CHAPLAINS will continue to be taxpayer funded at local public schools following a commitment from the state and federal governments to deliver the National School Chaplaincy Program next year.
Eastern Victoria MLC Andrew Ronalds said Victoria would be one of four states and territories to administer funding to schools through the program, announced by the federal government last week.
The religious chaplaincy scheme was introduced by the Howard government in 2006.
Labor expanded the scheme to include funding for secular welfare workers in 2011.
That option was overthrown in this year’s budget with the federal government determining only religious chaplaincy would be funded by taxpayers, not social workers or counsellors.
“The Victorian government has seen the merit in the chaplaincy program and agreed to administer it,” Mr Ronalds said.
“There has been a great deal of uncertainty surrounding the future of chaplaincy in recent times and I know this announcement will be welcomed by school communities across Gippsland.
“Chaplains are a constant presence that provides ongoing care for all within the school community.
“They have the distinct ability to provide a link between the physical, psychological and spiritual wellbeing of students, teachers and parents.”
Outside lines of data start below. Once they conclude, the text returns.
Lemma stored_entry_name (child : Element) (entry : string * option string) :
  stored_entry child = Ok entry -> fst entry = tag child.
Proof.
  unfold stored_entry. destruct (String.eqb (tag child) "Atom").
  - destruct (Py.int_opt (text child)) as [n|e]; [| discriminate].
    rewrite bind_Ok. destruct (n <? 10)%Z; intros [= <-]; reflexivity.
  - intros [= <-]. reflexivity.
Qed.

Lemma append_to_last_grows (acc acc' : list ResultRecord)
    (entry : string * option string) :
  append_to_last acc entry = Ok acc' ->
  length acc' = length acc /\
  (in_params (fst entry) = true -> whitelisted acc -> whitelisted acc') /\
  (forall i r, acc !! i = Some r ->
     exists r', acc' !! i = Some r' /\ r `prefix_of` r').
Proof.
  destruct acc as [|r0 acc0] using rev_ind; [discriminate |].
  rewrite append_to_last_snoc. intros [= <-]. clear IHacc0.
  split; [rewrite !length_app; reflexivity |]. split.
  - intros Hname Hw. unfold whitelisted in *.
    apply Forall_app in Hw as [Hfront Hlast]. apply Forall_app. split;
      [exact Hfront |].
    inversion Hlast as [|? ? Hr0 _]; subst. constructor; [| constructor].
    apply Forall_app. split; [exact Hr0 |]. constructor; [| constructor].
    exact Hname.
  - intros i r Hi. destruct (decide (i < length acc0)) as [Hlt|Hge].
    + rewrite lookup_app_l in Hi by exact Hlt.
      exists r. rewrite lookup_app_l by exact Hlt. split; [exact Hi | reflexivity].
    + rewrite lookup_app_r in Hi by lia.
      destruct (i - length acc0) as [|k] eqn:Hk; simpl in Hi; [| discriminate].
      injection Hi as <-. exists (r0 ++ [entry]).
      rewrite lookup_app_r by lia. rewrite Hk. simpl.
      split; [reflexivity | apply prefix_app_r; reflexivity].
Qed.

Lemma results_walk_grows (nodes : list Element) :
  forall acc acc',
    results_walk nodes acc = Ok acc' ->
    length acc' = length acc + markers_walked nodes /\
    (whitelisted acc -> whitelisted acc') /\
    (forall i r, acc !! i = Some r ->
       exists r', acc' !! i = Some r' /\ r `prefix_of` r').
Proof.
  induction nodes as [|child rest IH]; intros acc acc'; simpl.
  - intros [= <-]. split; [lia |]. split; [tauto |].
    intros i r Hi. exists r. split; [exact Hi | reflexivity].
  - destruct (String.eqb (tag child) "Result").
    { intros H. apply IH in H as (Hlen & Hw & Hkeep).
      split; [rewrite Hlen, length_app; simpl; lia |]. split.
      - intros Hacc. apply Hw. apply Forall_app. split; [exact Hacc |].
        repeat constructor.
      - intros i r Hi. apply Hkeep.
        rewrite lookup_app_l; [exact Hi |]. apply lookup_lt_Some in Hi. exact Hi. }
    destruct (in_params (tag child)) eqn:Hp.
    + destruct (stored_entry child) as [entry|e] eqn:Hentry; [| discriminate].
      rewrite bind_Ok.
      destruct (append_to_last acc entry) as [acc1|e] eqn:Happ; [| discriminate].
      rewrite bind_Ok. intros H. apply IH in H as (Hlen & Hw & Hkeep).
      apply append_to_last_grows in Happ as (Hlen1 & Hw1 & Hkeep1).
      split; [lia |]. split.
      * intros Hacc. apply Hw, Hw1; [| exact Hacc].
        rewrite (stored_entry_name child entry Hentry). exact Hp.
      * intros i r Hi. destruct (Hkeep1 i r Hi) as (r1 & Hi1 & Hpre1).
        destruct (Hkeep i r1 Hi1) as (r' & Hi' & Hpre').
        exists r'. split; [exact Hi' |]. etrans; eassumption.
    + destruct (String.eqb (tag child) "ExtResults").
      * intros [= <-]. split; [lia |]. split; [tauto |].
        intros i r Hi. exists r. split; [exact Hi | reflexivity].
      * apply IH.
Qed.

(** X7: the walk over a [Results] block only adds to the records: on success
    the list has grown by one record per [Result] marker met before an
    [ExtResults], and every record that was there is still at its place,
    possibly longer at its end. *)
Theorem results_walk_only_adds (nodes : list Element)
    (acc acc' : list ResultRecord) :
  results_walk nodes acc = Ok acc' ->
  length acc' = length acc + markers_walked nodes /\
  (forall i r, acc !! i = Some r ->
     exists r', acc' !! i = Some r' /\ r `prefix_of` r').
Proof.
  intros H. apply results_walk_grows in H as (Hlen & _ & Hkeep).
  split; [exact Hlen | exact Hkeep].
Qed.

Lemma results_walk_only_adds_witness :
  length [[("Atom", Some "26"); ("Atom", Some "27")]]
  = length [[("Atom", Some "26")]] + markers_walked (iter unmarked_block) /\
  (forall i r, [[("Atom", Some "26")]] !! i = Some r ->
     exists r', [[("Atom", Some "26"); ("Atom", Some "27")]] !! i = Some r' /\
                r `prefix_of` r').
Proof.
  apply (results_walk_only_adds (iter unmarked_block) [[("Atom", Some "26")]]
           [[("Atom", Some "26"); ("Atom", Some "27")]]).
  reflexivity.
Defined.

Lemma stored_entries_names (attrs : list Element) :
  forall entries, stored_entries attrs = Ok entries ->
                  map fst entries = map tag attrs.
Proof.
  induction attrs as [|a rest IH]; intros entries; simpl.
  - intros [= <-]. reflexivity.
  - destruct (stored_entry a) as [entry|e] eqn:Hentry; [| discriminate].
    rewrite bind_Ok.
    destruct (stored_entries rest) as [es|e]; [| discriminate].
    rewrite bind_Ok. intros [= <-]. simpl.
    rewrite (stored_entry_name a entry Hentry), (IH es eq_refl). reflexivity.
Qed.

(** X8: a record collects its attributes in document order: a run of kept
    attributes met while a record is open goes to the end of that record,
    one entry per attribute, in the order of the document, each under the
    name of its tag. *)
Theorem record_collects_in_order (attrs rest : list Element)
    (acc : list ResultRecord) (record : ResultRecord)
    (entries : list (string * option string)) :
  forallb (fun a => in_params (tag a)) attrs = true ->
  stored_entries attrs = Ok entries ->
  results_walk (attrs ++ rest) (acc ++ [record])
  = results_walk rest (acc ++ [record ++ entries]) /\
  map fst entries = map tag attrs.
Proof.
  intros Hkept Hentries. split; [| exact (stored_entries_names attrs entries Hentries)].
  revert record entries Hkept Hentries.
  induction attrs as [|a attrs' IH]; intros record entries Hkept; simpl.
  - intros [= <-]. rewrite app_nil_r. reflexivity.
  - simpl in Hkept. apply andb_prop in Hkept as [Ha Hrest].
    destruct (in_params_not_marker (tag a) Ha) as [-> _]. rewrite Ha.
    destruct (stored_entry a) as [entry|e]; [| discriminate].
    rewrite !bind_Ok.
    destruct (stored_entries attrs') as [es|e] eqn:Hes; [| discriminate].
    rewrite bind_Ok. intros [= <-].
    rewrite append_to_last_snoc, bind_Ok.
    rewrite (IH (record ++ [entry]) es Hrest eq_refl).
    rewrite <- app_assoc. reflexivity.
Qed.

Lemma record_collects_in_order_witness :
  results_walk
    ([leaf "Atom" "26"; leaf "XLine" "K-Serie"; leaf "AtomPercent" "51.2"]
       ++ [Elem "Result" ∅ None []]) ([] ++ [[]])
  = results_walk [Elem "Result" ∅ None []]
      ([] ++ [[] ++ [("Atom", Some "26"); ("XLine", Some "K-Serie");
                     ("AtomPercent", Some "51.2")]]) /\
  map fst [("Atom", Some "26"); ("XLine", Some "K-Serie");
           ("AtomPercent", Some "51.2")]
  = map tag [leaf "Atom" "26"; leaf "XLine" "K-Serie"; leaf "AtomPercent" "51.2"].
Proof.
  apply (record_collects_in_order
           [leaf "Atom" "26"; leaf "XLine" "K-Serie"; leaf "AtomPercent" "51.2"]
           [Elem "Result" ∅ None []] [] []
           [("Atom", Some "26"); ("XLine", Some "K-Serie");
            ("AtomPercent", Some "51.2")]); reflexivity.
Defined.

(** ** The walk over an [Elements] block *)

Lemma elements_walk_frame (nodes : list Element) :
  forall st st',
    elements_walk nodes st = Ok st' ->
    voltage st' = voltage st /\
    working_distance st' = working_distance st /\
    energy_step st' = energy_step st /\
    zero_energy st' = zero_energy st /\
    edx_spectra st' = edx_spectra st /\
    results_ext st' = results_ext st /\
    map snd (element_list st')
    = map snd (element_list st)
        ++ map (fun child => get child "Name") (List.filter is_pse nodes).
Proof.
  induction nodes as [|child rest IH]; intros st st'; simpl.
  - intros [= <-]. rewrite app_nil_r. repeat split; reflexivity.
  - unfold is_pse at 1.
    destruct (bool_decide (get child "Type" = Some "TRTPSEElement"));
      [| apply IH].
    destruct (last_element_text _ _) as [t|]; [| discriminate].
    destruct (Py.int_opt t) as [n|e]; [| discriminate]. rewrite bind_Ok.
    intros H. apply IH in H. simpl in H.
    destruct H as (Hv & Hw & Hes & Hze & Hsp & Hre & Hel).
    repeat split; try assumption.
    rewrite Hel, map_app. simpl. rewrite <- app_assoc. reflexivity.
Qed.

(** X9: the walk over an [Elements] block touches nothing but the element list:
    on success the voltage, the working distance, the calibration, the
    spectrum and the records are as before, and the list has gained one
    entry per node of type [TRTPSEElement], in document order, carrying the
    node's [Name] attribute. *)
Theorem elements_walk_adds_named_entries (nodes : list Element)
    (st st' : Locals) :
  elements_walk nodes st = Ok st' ->
  MkLocals (voltage st') (working_distance st') (energy_step st')
    (zero_energy st') (edx_spectra st') (results_ext st') (element_list st)
    (name_elm st) (nb_elm st) = st /\
  map snd (element_list st')
  = map snd (element_list st)
      ++ map (fun child => get child "Name") (List.filter is_pse nodes).
Proof.
  intros H. apply elements_walk_frame in H
    as (Hv & Hw & Hes & Hze & Hsp & Hre & Hel).
  split; [| exact Hel].
  rewrite Hv, Hw, Hes, Hze, Hsp, Hre. destruct st; reflexivity.
Qed.

Lemma elements_walk_adds_named_entries_witness :
  map snd [(26%Z, Some "Fe"); (27%Z, Some "Co")]
  = map snd (element_list initial_locals)
      ++ map (fun child => get child "Name")
           (List.filter is_pse (iter elements_block)).
Proof.
  apply (elements_walk_adds_named_entries (iter elements_block) initial_locals
           (MkLocals 0%Z None (S754_zero false) (S754_zero false) None []
              [(26%Z, Some "Fe"); (27%Z, Some "Co")]
              (Some (Some "Co")) (Some (Some "27")))).
  reflexivity.
Defined.

Lemma last_element_text_none (nodes : list Element) :
  no_element_tag nodes = true ->
  forall nb, last_element_text nodes nb = nb.
Proof.
  unfold last_element_text.
  induction nodes as [|n rest IH]; intros Hno nb; simpl; [reflexivity |].
  simpl in Hno. apply andb_prop in Hno as [Hn Hrest].
  apply negb_true_iff in Hn. rewrite Hn. apply (IH Hrest).
Qed.

(** X10: an element declaration without an [Element] tag in its subtree, met
    before any declaration has given an atomic number, ends the walk in
    NameError: the number is read before it was ever bound. *)
Theorem element_without_number_raises (pre post : list Element)
    (child : Element) (st : Locals) :
  nb_elm st = None ->
  forallb (fun n => negb (is_pse n)) pre = true ->
  is_pse child = true ->
  no_element_tag (iter child) = true ->
  elements_walk (pre ++ child :: post) st = Raise NameError.
Proof.
  intros Hnb Hpre Hchild Hno.
  induction pre as [|n rest IH]; simpl.
  - unfold is_pse in Hchild. rewrite Hchild.
    rewrite (last_element_text_none (iter child) Hno), Hnb. reflexivity.
  - simpl in Hpre. apply andb_prop in Hpre as [Hn Hrest].
    apply negb_true_iff in Hn. unfold is_pse in Hn. rewrite Hn.
    apply (IH Hrest).
Qed.

Lemma element_without_number_raises_witness :
  elements_walk
    ([Elem "ClassInstance" {["Name" := "Elements"]} None []]
       ++ Elem "ClassInstance" {["Type" := "TRTPSEElement"]} None []
       :: [pse "Fe" "26"]) initial_locals
  = Raise NameError.
Proof.
  apply (element_without_number_raises
           [Elem "ClassInstance" {["Name" := "Elements"]} None []]
           [pse "Fe" "26"]
           (Elem "ClassInstance" {["Type" := "TRTPSEElement"]} None [])
           initial_locals); reflexivity.
Defined.

(** ** The records of a whole document *)

Lemma document_step_results (st st' : Locals) (elm : Element) :
  document_step st elm = Ok st' ->
  results_ext st' = results_ext st \/
  results_walk (iter elm) (results_ext st) = Ok (results_ext st').
Proof.
  unfold document_step.
  destruct (String.eqb (tag elm) "PrimaryEnergy").
  { destruct (Py.float_opt _) as [v|]; [| discriminate]. rewrite bind_Ok.
    destruct (Py.int_of_float v); [intros [= <-]; left; reflexivity | discriminate]. }
  destruct (String.eqb (tag elm) "WorkingDistance").
  { destruct (Py.float_opt _); [intros [= <-]; left; reflexivity | discriminate]. }
  destruct (String.eqb (tag elm) "CalibLin").
  { destruct (Py.float_opt _); [intros [= <-]; left; reflexivity | discriminate]. }
  destruct (String.eqb (tag elm) "CalibAbs").
  { destruct (Py.float_opt _); [intros [= <-]; left; reflexivity | discriminate]. }
  destruct (String.eqb (tag elm) "Channels").
  { destruct (read_channels _ _ _); [intros [= <-]; left; reflexivity | discriminate]. }
  destruct (String.eqb (tag elm) "ClassInstance"); simpl;
    [| intros [= <-]; left; reflexivity].
  destruct (bool_decide (get elm "Name" = Some "Results")).
  { destruct (results_walk _ _) as [r|e]; [| discriminate].
    intros [= <-]. right. reflexivity. }
  destruct (bool_decide (get elm "Name" = Some "Elements")).
  - intros H. apply elements_walk_frame in H as (_ & _ & _ & _ & _ & Hre & _).
    left. exact Hre.
  - intros [= <-]. left. reflexivity.
Qed.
In June the High Court of Australia ruled that payments made under the previous government’s National School Chaplaincy and Student Welfare Program were invalid.
As a result, the federal government designed the National School Chaplaincy Program to deliver funding through grants to the states and territories, rather than directly to schools.
Both challenges in the High Court were brought forward by Toowoomba father Ron Williams, a secularist opposed to public funding for religious workers in public schools.
Victoria along with Western Australia, Tasmania and the Northern Territory will participate in the program.